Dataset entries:
-=-=-
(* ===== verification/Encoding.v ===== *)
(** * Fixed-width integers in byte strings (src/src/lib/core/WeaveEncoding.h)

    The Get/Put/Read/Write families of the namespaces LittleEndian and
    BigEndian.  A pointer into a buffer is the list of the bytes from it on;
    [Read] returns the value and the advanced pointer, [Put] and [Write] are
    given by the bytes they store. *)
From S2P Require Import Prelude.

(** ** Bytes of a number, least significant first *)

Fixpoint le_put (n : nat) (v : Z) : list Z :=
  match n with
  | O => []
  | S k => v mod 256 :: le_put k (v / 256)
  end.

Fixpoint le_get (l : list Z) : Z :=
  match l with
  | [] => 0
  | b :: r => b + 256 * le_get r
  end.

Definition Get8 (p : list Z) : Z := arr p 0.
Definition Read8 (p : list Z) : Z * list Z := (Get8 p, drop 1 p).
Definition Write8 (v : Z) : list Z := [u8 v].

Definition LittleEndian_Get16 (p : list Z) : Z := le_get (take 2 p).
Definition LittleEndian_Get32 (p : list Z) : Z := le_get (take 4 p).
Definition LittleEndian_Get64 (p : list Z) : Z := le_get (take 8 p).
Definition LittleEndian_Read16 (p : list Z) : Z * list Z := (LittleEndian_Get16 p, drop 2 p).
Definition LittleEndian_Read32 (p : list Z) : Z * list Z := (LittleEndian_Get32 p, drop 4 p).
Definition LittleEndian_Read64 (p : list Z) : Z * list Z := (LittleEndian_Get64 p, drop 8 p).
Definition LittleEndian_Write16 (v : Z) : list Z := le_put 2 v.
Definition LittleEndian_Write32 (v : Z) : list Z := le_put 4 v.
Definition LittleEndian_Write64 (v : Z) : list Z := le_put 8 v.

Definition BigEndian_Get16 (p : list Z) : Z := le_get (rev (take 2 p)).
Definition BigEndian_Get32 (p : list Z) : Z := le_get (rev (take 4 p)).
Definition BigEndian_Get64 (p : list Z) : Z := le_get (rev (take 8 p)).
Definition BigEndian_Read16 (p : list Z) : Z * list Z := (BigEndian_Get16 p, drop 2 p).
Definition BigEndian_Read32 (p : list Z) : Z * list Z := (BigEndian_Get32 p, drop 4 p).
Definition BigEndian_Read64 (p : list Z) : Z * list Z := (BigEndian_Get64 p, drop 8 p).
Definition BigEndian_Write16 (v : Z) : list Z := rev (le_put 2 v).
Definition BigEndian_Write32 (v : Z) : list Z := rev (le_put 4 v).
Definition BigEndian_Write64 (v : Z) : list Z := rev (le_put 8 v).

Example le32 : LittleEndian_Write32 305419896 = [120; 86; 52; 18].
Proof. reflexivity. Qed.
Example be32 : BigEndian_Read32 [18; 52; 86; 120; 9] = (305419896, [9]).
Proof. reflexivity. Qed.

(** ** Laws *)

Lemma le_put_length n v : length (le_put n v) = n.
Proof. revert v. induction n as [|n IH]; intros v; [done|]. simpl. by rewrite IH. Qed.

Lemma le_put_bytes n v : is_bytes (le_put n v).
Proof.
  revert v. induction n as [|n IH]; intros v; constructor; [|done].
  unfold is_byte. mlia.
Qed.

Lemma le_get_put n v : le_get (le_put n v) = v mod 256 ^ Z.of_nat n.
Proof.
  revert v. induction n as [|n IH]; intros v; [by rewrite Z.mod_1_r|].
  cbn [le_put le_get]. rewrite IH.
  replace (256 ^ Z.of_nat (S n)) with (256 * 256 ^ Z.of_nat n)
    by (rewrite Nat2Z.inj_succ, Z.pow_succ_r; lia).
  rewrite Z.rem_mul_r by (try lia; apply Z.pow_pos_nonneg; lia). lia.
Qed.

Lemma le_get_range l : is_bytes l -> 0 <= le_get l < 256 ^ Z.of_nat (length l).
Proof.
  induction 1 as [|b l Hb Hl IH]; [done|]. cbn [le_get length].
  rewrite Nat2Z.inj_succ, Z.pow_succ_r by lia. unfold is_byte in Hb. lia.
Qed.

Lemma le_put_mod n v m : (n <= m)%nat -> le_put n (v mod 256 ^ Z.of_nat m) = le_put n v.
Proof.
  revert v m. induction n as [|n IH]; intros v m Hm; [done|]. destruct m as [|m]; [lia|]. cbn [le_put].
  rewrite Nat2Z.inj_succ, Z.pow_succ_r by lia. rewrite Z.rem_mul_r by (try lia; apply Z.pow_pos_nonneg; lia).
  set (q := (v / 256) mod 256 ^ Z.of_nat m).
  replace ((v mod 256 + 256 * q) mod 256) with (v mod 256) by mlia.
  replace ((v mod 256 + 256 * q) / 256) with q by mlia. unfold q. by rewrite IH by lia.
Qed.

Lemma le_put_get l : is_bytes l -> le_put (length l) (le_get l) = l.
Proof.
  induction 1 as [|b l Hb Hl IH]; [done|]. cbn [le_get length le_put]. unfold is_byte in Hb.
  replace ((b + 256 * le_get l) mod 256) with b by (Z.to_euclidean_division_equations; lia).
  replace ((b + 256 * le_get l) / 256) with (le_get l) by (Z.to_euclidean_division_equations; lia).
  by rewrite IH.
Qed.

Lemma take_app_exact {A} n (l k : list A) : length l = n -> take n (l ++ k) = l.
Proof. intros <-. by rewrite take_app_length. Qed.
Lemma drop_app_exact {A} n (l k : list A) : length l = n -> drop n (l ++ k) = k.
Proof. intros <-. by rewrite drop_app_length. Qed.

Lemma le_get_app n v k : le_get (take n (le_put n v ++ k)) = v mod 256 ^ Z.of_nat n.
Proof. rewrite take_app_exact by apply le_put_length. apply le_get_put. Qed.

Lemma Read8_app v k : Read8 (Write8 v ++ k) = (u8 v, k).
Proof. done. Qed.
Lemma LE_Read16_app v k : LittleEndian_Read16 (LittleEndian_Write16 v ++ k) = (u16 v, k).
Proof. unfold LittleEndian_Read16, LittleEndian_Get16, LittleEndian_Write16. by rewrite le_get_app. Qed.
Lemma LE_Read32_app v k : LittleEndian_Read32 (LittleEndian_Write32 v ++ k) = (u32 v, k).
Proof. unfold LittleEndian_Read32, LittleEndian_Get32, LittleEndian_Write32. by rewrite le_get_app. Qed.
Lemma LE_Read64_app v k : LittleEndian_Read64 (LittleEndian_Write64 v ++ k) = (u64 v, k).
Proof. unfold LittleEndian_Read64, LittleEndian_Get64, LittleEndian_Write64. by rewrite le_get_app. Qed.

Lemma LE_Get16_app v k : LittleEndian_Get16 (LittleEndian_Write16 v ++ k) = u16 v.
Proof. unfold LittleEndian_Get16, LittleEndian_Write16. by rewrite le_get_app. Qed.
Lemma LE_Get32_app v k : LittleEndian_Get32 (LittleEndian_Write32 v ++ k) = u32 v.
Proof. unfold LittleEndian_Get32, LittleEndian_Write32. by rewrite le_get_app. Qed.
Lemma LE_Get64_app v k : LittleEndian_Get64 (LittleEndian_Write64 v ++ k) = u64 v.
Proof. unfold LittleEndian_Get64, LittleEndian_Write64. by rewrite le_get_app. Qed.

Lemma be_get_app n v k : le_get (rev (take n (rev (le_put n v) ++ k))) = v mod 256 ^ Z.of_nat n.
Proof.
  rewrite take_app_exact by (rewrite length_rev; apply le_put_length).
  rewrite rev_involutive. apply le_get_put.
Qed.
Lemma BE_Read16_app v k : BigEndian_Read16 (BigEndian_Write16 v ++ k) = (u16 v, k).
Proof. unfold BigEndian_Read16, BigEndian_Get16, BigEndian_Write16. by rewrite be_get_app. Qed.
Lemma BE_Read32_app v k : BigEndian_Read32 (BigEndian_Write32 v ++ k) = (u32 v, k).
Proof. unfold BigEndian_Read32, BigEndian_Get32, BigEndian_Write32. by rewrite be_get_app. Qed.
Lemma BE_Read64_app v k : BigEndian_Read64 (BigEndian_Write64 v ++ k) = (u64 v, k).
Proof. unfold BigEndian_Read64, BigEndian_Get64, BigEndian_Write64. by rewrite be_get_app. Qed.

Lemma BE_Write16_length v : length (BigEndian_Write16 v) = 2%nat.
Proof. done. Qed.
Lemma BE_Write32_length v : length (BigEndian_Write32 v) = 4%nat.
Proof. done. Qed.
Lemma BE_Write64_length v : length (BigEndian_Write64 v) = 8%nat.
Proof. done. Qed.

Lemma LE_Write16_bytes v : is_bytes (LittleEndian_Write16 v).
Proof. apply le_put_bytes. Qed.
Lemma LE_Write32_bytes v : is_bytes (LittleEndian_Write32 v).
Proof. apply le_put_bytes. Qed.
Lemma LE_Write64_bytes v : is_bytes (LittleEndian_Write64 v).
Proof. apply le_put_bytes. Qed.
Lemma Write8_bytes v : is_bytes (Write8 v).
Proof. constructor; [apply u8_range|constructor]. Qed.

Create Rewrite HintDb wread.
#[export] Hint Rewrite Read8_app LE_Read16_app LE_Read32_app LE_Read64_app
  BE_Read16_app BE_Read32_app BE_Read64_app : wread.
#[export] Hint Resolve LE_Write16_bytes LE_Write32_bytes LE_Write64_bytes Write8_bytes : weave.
-=-=-
• WORK REQUIRED
The output must consist solely of the lines from the first line of the records through the line containing "Definition LittleEndian_Read16 (p", reproduced exactly.

• TASK OUTPUT
(* ===== verification/Encoding.v ===== *)
(** * Fixed-width integers in byte strings (src/src/lib/core/WeaveEncoding.h)

    The Get/Put/Read/Write families of the namespaces LittleEndian and
    BigEndian.  A pointer into a buffer is the list of the bytes from it on;
    [Read] returns the value and the advanced pointer, [Put] and [Write] are
    given by the bytes they store. *)
From S2P Require Import Prelude.

(** ** Bytes of a number, least significant first *)

Fixpoint le_put (n : nat) (v : Z) : list Z :=
  match n with
  | O => []
  | S k => v mod 256 :: le_put k (v / 256)
  end.

Fixpoint le_get (l : list Z) : Z :=
  match l with
  | [] => 0
  | b :: r => b + 256 * le_get r
  end.

Definition Get8 (p : list Z) : Z := arr p 0.
Definition Read8 (p : list Z) : Z * list Z := (Get8 p, drop 1 p).
Definition Write8 (v : Z) : list Z := [u8 v].

Definition LittleEndian_Get16 (p : list Z) : Z := le_get (take 2 p).
Definition LittleEndian_Get32 (p : list Z) : Z := le_get (take 4 p).
Definition LittleEndian_Get64 (p : list Z) : Z := le_get (take 8 p).
Definition LittleEndian_Read16 (p : list Z) : Z * list Z := (LittleEndian_Get16 p, drop 2 p).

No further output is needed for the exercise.